- Spouse: Robert Steven Galvin
- Children: 3

Academic background
- Education: BSc, Duke University MS, 1975, Boston University MD, 1987, Boston University School of Medicine

Academic work
- Institutions: Yale School of Medicine

= Gail D'Onofrio =

American physician-scientist and former nurse

Gail D'Onofrio is an American physician-scientist and former nurse. She is the Albert. E. Kent Professor of Emergency Medicine and Professor of Internal Medicine at the Yale School of Medicine, and Professor of Epidemiology (Chronic Disease) in the Yale School of Public Health. D'Onofrio was elected to the National Academy of Medicine in 2023 for her work in substance use disorders.

==Early life and education==
D'Onofrio completed her Bachelor of Science degree from Duke University. She then earned her Master of Science at Boston University in 1975 and her medical degree at Boston University School of Medicine in 1987. Before starting her medical degree, she worked as a nurse, founded her own consulting firm, and worked as a consultant for Hewlett-Packard. D'Onofrio received the Distinguished Alumni Award from Boston University in 2022.

==Career==
Following medical school, D’Onofrio completed her residency at Boston City Hospital during the 1980s cocaine epidemic. She described this time period as being "in the war zone every day" as she regularly treated patients for drug and alcohol use. D’Onofrio remained at Boston City Hospital/Boston Medical Center after her residency as a physician in their emergency department. While there, she discovered that the anti-anxiety drug lorazepam could prevent repeat seizures in alcoholics. She also helped implement Project ASSERT (Alcohol and Substance Abuse Services Education and Referral to Treatment) at Boston Medical Center. The purpose of the project was to help emergency department physicians screen patients for alcohol and drug issues and refer them to treatment programs. D’Onofrio continued Project ASSERT at Yale New Haven Hospital in December 1999 when she joined Yale University's faculty as an associate professor of medicine. She also co-developed emergency department screening techniques, including the Brief Negotiation Interview (BNI) and Screening, Brief Intervention, and Referral to Treatment (SBIRT). By 2005, she was promoted to acting chief of emergency medicine at Yale–New Haven Hospital.
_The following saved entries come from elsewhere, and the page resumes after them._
(** Verification of CalendarWeek (calendarweek.py): the week clock, the
    single-instance mechanism over the loopback socket, the hourly refresh of
    the tray icon, the startup-path check and the calendar window.

    The first part embeds the program; the second part states and proves its
    properties. *)

From stdpp Require Import gmap strings list pretty.
From Stdlib Require Import ZArith Lia Ascii Strings.Byte.
Local Open Scope Z_scope.

(** * The week clock *)

(** [datetime.date]: the proleptic Gregorian calendar, years 1 to 9999. The
    definitions below follow the reference implementation of the datetime
    module of the Python standard library, which [current_cw] calls. *)
Record date := mkdate { _year : Z; _month : Z; _day : Z }.

Definition MINYEAR : Z := 1.
Definition MAXYEAR : Z := 9999.

Definition _is_leap (year : Z) : bool :=
  (year mod 4 =? 0) && (negb (year mod 100 =? 0) || (year mod 400 =? 0)).

Definition _days_before_year (year : Z) : Z :=
  let y := year - 1 in y * 365 + y / 4 - y / 100 + y / 400.

Definition _DAYS_IN_MONTH : list Z :=
  [-1; 31; 28; 31; 30; 31; 30; 31; 31; 30; 31; 30; 31].

Fixpoint _accumulate (dbm : Z) (dims : list Z) : list Z :=
  match dims with
  | [] => []
  | dim :: rest => dbm :: _accumulate (dbm + dim) rest
  end.

Definition _DAYS_BEFORE_MONTH : list Z :=
  -1 :: _accumulate 0 (tail _DAYS_IN_MONTH).

Definition _days_in_month (year month : Z) : Z :=
  if (month =? 2) && _is_leap year then 29
  else nth (Z.to_nat month) _DAYS_IN_MONTH 0.

Definition _days_before_month (year month : Z) : Z :=
  nth (Z.to_nat month) _DAYS_BEFORE_MONTH 0
  + (if (2 <? month) && _is_leap year then 1 else 0).

Definition _ymd2ord (year month day : Z) : Z :=
  _days_before_year year + _days_before_month year month + day.

Definition _isoweek1monday (year : Z) : Z :=
  let THURSDAY := 3 in
  let firstday := _ymd2ord year 1 1 in
  let firstweekday := (firstday + 6) mod 7 in
  let week1monday := firstday - firstweekday in
  if THURSDAY <? firstweekday then week1monday + 7 else week1monday.

(** [date.isocalendar()]: (ISO year, ISO week, ISO weekday). *)
Definition isocalendar (d : date) : Z * Z * Z :=
  let year := d.(_year) in
  let week1monday := _isoweek1monday year in
  let today := _ymd2ord d.(_year) d.(_month) d.(_day) in
  let week := (today - week1monday) / 7 in
  let day := (today - week1monday) mod 7 in
  if week <? 0 then
    let year := year - 1 in
    let week1monday := _isoweek1monday year in
    let week := (today - week1monday) / 7 in
    let day := (today - week1monday) mod 7 in
    (year, week + 1, day + 1)
  else if 52 <=? week then
    if _isoweek1monday (year + 1) <=? today then (year + 1, 0 + 1, day + 1)
    else (year, week + 1, day + 1)
  else (year, week + 1, day + 1).

(** What the constructor of [datetime.date] accepts. *)
Definition valid_date (d : date) : bool :=
  (MINYEAR <=? d.(_year)) && (d.(_year) <=? MAXYEAR) &&
  (1 <=? d.(_month)) && (d.(_month) <=? 12) &&
  (1 <=? d.(_day)) && (d.(_day) <=? _days_in_month d.(_year) d.(_month)).

(** [current_cw()], with the value of [datetime.date.today()] as argument. *)
Definition current_cw (today : date) : Z := (isocalendar today).1.2.
Inductive Error :=
  | Invalid_suit
  | Invalid_rank
  | Deck_size_mismatch
  | Not_in_bidding_phase
  | Not_your_turn_to_bid
  | Bid_must_be_an_integer
  | Dealer_cannot_bid
  | Not_in_choose_trump_phase
  | Not_your_turn_to_choose_trump
  | Invalid_trump_suit
  | Not_in_playing_phase
  | Not_your_turn
  | You_do_not_have_that_card
  | You_must_follow_suit
  | You_must_play_trump
  | Card_not_in_hand
  | Cannot_start_next_hand_now
  | Cannot_resume_trick_now
  | TypeError.

#[global] Instance Error_eq_dec : EqDecision Error.
Proof. solve_decision. Defined.

Definition stringToCard (s : string) : Error + Card :=
  match suitOfString (sliceLast s) with
  | None => inl Invalid_suit
  | Some su =>
      let r := sliceInit s in
      let rk := if decide (r = "A") then Num 14
                else if decide (r = "K") then Num 13
                else if decide (r = "Q") then Num 12
                else if decide (r = "J") then Num 11
                else parseInt10 r in
      match rk with
      | Num z => inr (mkCard su z)
      | NaN => inl Invalid_rank
      end
  end.

(** [compareCards]: 1 if [a] beats [b], -1 if [b] beats [a], 0 otherwise. *)
Definition compareCards (a b : Card) (leadSuit trumpSuit : option Suit) : Z :=
  let aTrump := bool_decide (Some (suit a) = trumpSuit) in
  let bTrump := bool_decide (Some (suit b) = trumpSuit) in
  if aTrump && negb bTrump then 1
  else if negb aTrump && bTrump then -1
  else
    let aLead := bool_decide (Some (suit a) = leadSuit) in
    let bLead := bool_decide (Some (suit b) = leadSuit) in
    if aLead && negb bLead then 1
    else if negb aLead && bLead then -1
    else if negb (bool_decide (suit a = suit b)) then 0
    else if bool_decide (rank a = rank b) then 0
    else if bool_decide (rank a > rank b) then 1 else -1.

Definition buildSchedule (numPlayers : nat) : list Z :=
  replicate numPlayers 1 ++ [2; 3; 4; 5; 6; 7]
  ++ replicate numPlayers 8 ++ [7; 6; 5; 4; 3; 2]
  ++ replicate numPlayers 1.

(** ** Session state *)

Record WhistGame := mkGame {
  playerIds : list string;
  dealerIndex : jsnum;
  schedule : list Z;
  handIndex : Z;
  totalScores : gmap string jsnum;
  streaks : gmap string Streak;
  phase : Phase;
  trumpSuit : option Suit;
  hands : gmap string (list Card);
  bids : gmap string (option Z);
  tricksWon : gmap string jsnum;
  currentTrick : list TrickEntry;
  leadSuit : option Suit;
  pendingPlayTurnIndex : option jsnum;
  bidTurnIndex : jsnum;
  playTurnIndex : option jsnum
}.

(** Field assignments [this.f = v]. *)
Section Setters.
Context (g : WhistGame).

Definition set_playerIds v :=
  mkGame v (dealerIndex g) (schedule g) (handIndex g) (totalScores g) (streaks g)
    (phase g) (trumpSuit g) (hands g) (bids g) (tricksWon g) (currentTrick g)
    (leadSuit g) (pendingPlayTurnIndex g) (bidTurnIndex g) (playTurnIndex g).
Definition set_dealerIndex v :=
  mkGame (playerIds g) v (schedule g) (handIndex g) (totalScores g) (streaks g)
    (phase g) (trumpSuit g) (hands g) (bids g) (tricksWon g) (currentTrick g)
    (leadSuit g) (pendingPlayTurnIndex g) (bidTurnIndex g) (playTurnIndex g).
Definition set_handIndex v :=
  mkGame (playerIds g) (dealerIndex g) (schedule g) v (totalScores g) (streaks g)
    (phase g) (trumpSuit g) (hands g) (bids g) (tricksWon g) (currentTrick g)
    (leadSuit g) (pendingPlayTurnIndex g) (bidTurnIndex g) (playTurnIndex g).
Definition set_totalScores v :=
  mkGame (playerIds g) (dealerIndex g) (schedule g) (handIndex g) v (streaks g)
    (phase g) (trumpSuit g) (hands g) (bids g) (tricksWon g) (currentTrick g)
    (leadSuit g) (pendingPlayTurnIndex g) (bidTurnIndex g) (playTurnIndex g).
Definition set_streaks v :=
  mkGame (playerIds g) (dealerIndex g) (schedule g) (handIndex g) (totalScores g) v
    (phase g) (trumpSuit g) (hands g) (bids g) (tricksWon g) (currentTrick g)
    (leadSuit g) (pendingPlayTurnIndex g) (bidTurnIndex g) (playTurnIndex g).
Definition set_phase v :=
  mkGame (playerIds g) (dealerIndex g) (schedule g) (handIndex g) (totalScores g)
    (streaks g) v (trumpSuit g) (hands g) (bids g) (tricksWon g)
    (currentTrick g) (leadSuit g) (pendingPlayTurnIndex g) (bidTurnIndex g)
    (playTurnIndex g).
Definition set_trumpSuit v :=
  mkGame (playerIds g) (dealerIndex g) (schedule g) (handIndex g) (totalScores g)
    (streaks g) (phase g) v (hands g) (bids g) (tricksWon g) (currentTrick g)
    (leadSuit g) (pendingPlayTurnIndex g) (bidTurnIndex g) (playTurnIndex g).
Definition set_hands v :=
  mkGame (playerIds g) (dealerIndex g) (schedule g) (handIndex g) (totalScores g)
    (streaks g) (phase g) (trumpSuit g) v (bids g) (tricksWon g)
    (currentTrick g) (leadSuit g) (pendingPlayTurnIndex g) (bidTurnIndex g)
    (playTurnIndex g).
Definition set_bids v :=
  mkGame (playerIds g) (dealerIndex g) (schedule g) (handIndex g) (totalScores g)
    (streaks g) (phase g) (trumpSuit g) (hands g) v (tricksWon g)
    (currentTrick g) (leadSuit g) (pendingPlayTurnIndex g) (bidTurnIndex g)
    (playTurnIndex g).
Definition set_tricksWon v :=
  mkGame (playerIds g) (dealerIndex g) (schedule g) (handIndex g) (totalScores g)
    (streaks g) (phase g) (trumpSuit g) (hands g) (bids g) v (currentTrick g)
    (leadSuit g) (pendingPlayTurnIndex g) (bidTurnIndex g) (playTurnIndex g).
Definition set_currentTrick v :=
  mkGame (playerIds g) (dealerIndex g) (schedule g) (handIndex g) (totalScores g)
    (streaks g) (phase g) (trumpSuit g) (hands g) (bids g) (tricksWon g) v
    (leadSuit g) (pendingPlayTurnIndex g) (bidTurnIndex g) (playTurnIndex g).
Definition set_leadSuit v :=
  mkGame (playerIds g) (dealerIndex g) (schedule g) (handIndex g) (totalScores g)
    (streaks g) (phase g) (trumpSuit g) (hands g) (bids g) (tricksWon g)
    (currentTrick g) v (pendingPlayTurnIndex g) (bidTurnIndex g)
    (playTurnIndex g).
Definition set_pendingPlayTurnIndex v :=
  mkGame (playerIds g) (dealerIndex g) (schedule g) (handIndex g) (totalScores g)
    (streaks g) (phase g) (trumpSuit g) (hands g) (bids g) (tricksWon g)
    (currentTrick g) (leadSuit g) v (bidTurnIndex g) (playTurnIndex g).
Definition set_bidTurnIndex v :=
  mkGame (playerIds g) (dealerIndex g) (schedule g) (handIndex g) (totalScores g)
    (streaks g) (phase g) (trumpSuit g) (hands g) (bids g) (tricksWon g)
    (currentTrick g) (leadSuit g) (pendingPlayTurnIndex g) v (playTurnIndex g).
Definition set_playTurnIndex v :=
  mkGame (playerIds g) (dealerIndex g) (schedule g) (handIndex g) (totalScores g)
    (streaks g) (phase g) (trumpSuit g) (hands g) (bids g) (tricksWon g)
    (currentTrick g) (leadSuit g) (pendingPlayTurnIndex g) (bidTurnIndex g) v.
End Setters.

(** ** The state-and-exception monad of the methods *)

Inductive Result (A : Type) := Ok (a : A) | Throw (e : Error).
Arguments Ok {A} a.
Arguments Throw {A} e.

Definition M (A : Type) : Type := WhistGame → WhistGame * Result A.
In 2008, D’Onofrio and colleague David Fiellin received a grant from the National Institute on Drug Abuse to test screening and interventions for drug use in the emergency department. Their study found that patients with opioid use disorder who received an initial dose of buprenorphine followed by ongoing primary care management were twice as likely to remain in treatment after 30 days as those who did not receive buprenorphine. This research earned them the 2016 Dan Anderson Research Award from the Hazelden Betty Ford Foundation. In 2009, the Section of Emergency Medicine was elevated to full departmental status within the Yale School of Medicine. D’Onofrio continued to serve as chair of the department and chief of adult emergency services for Yale-New Haven Hospital. While serving in these roles, she also co-founded the American Board of Addiction Medicine. In 2013, D’Onofrio became the first woman to win the Society for Academic Emergency Medicine's (SAEM) Excellence in Research Award. A few years later, D'Onofrio received the SAEM's 2016 Advancement of Women in Academic Emergency Medicine Award in recognition of her "significant contributions to the advancement of women in academic emergency medicine."

D'Onofrio was appointed the Albert E. Kent Professor of Emergency Medicine in October 2020. She stepped down as Emergency Medicine Chair and chief of Emergency Services in December 2021. D'Onofrio was elected to the National Academy of Medicine in 2023 for her work in substance use disorders.

==Personal life==
D'Onofrio and her husband Robert Galvin, a health care executive, have triplets together.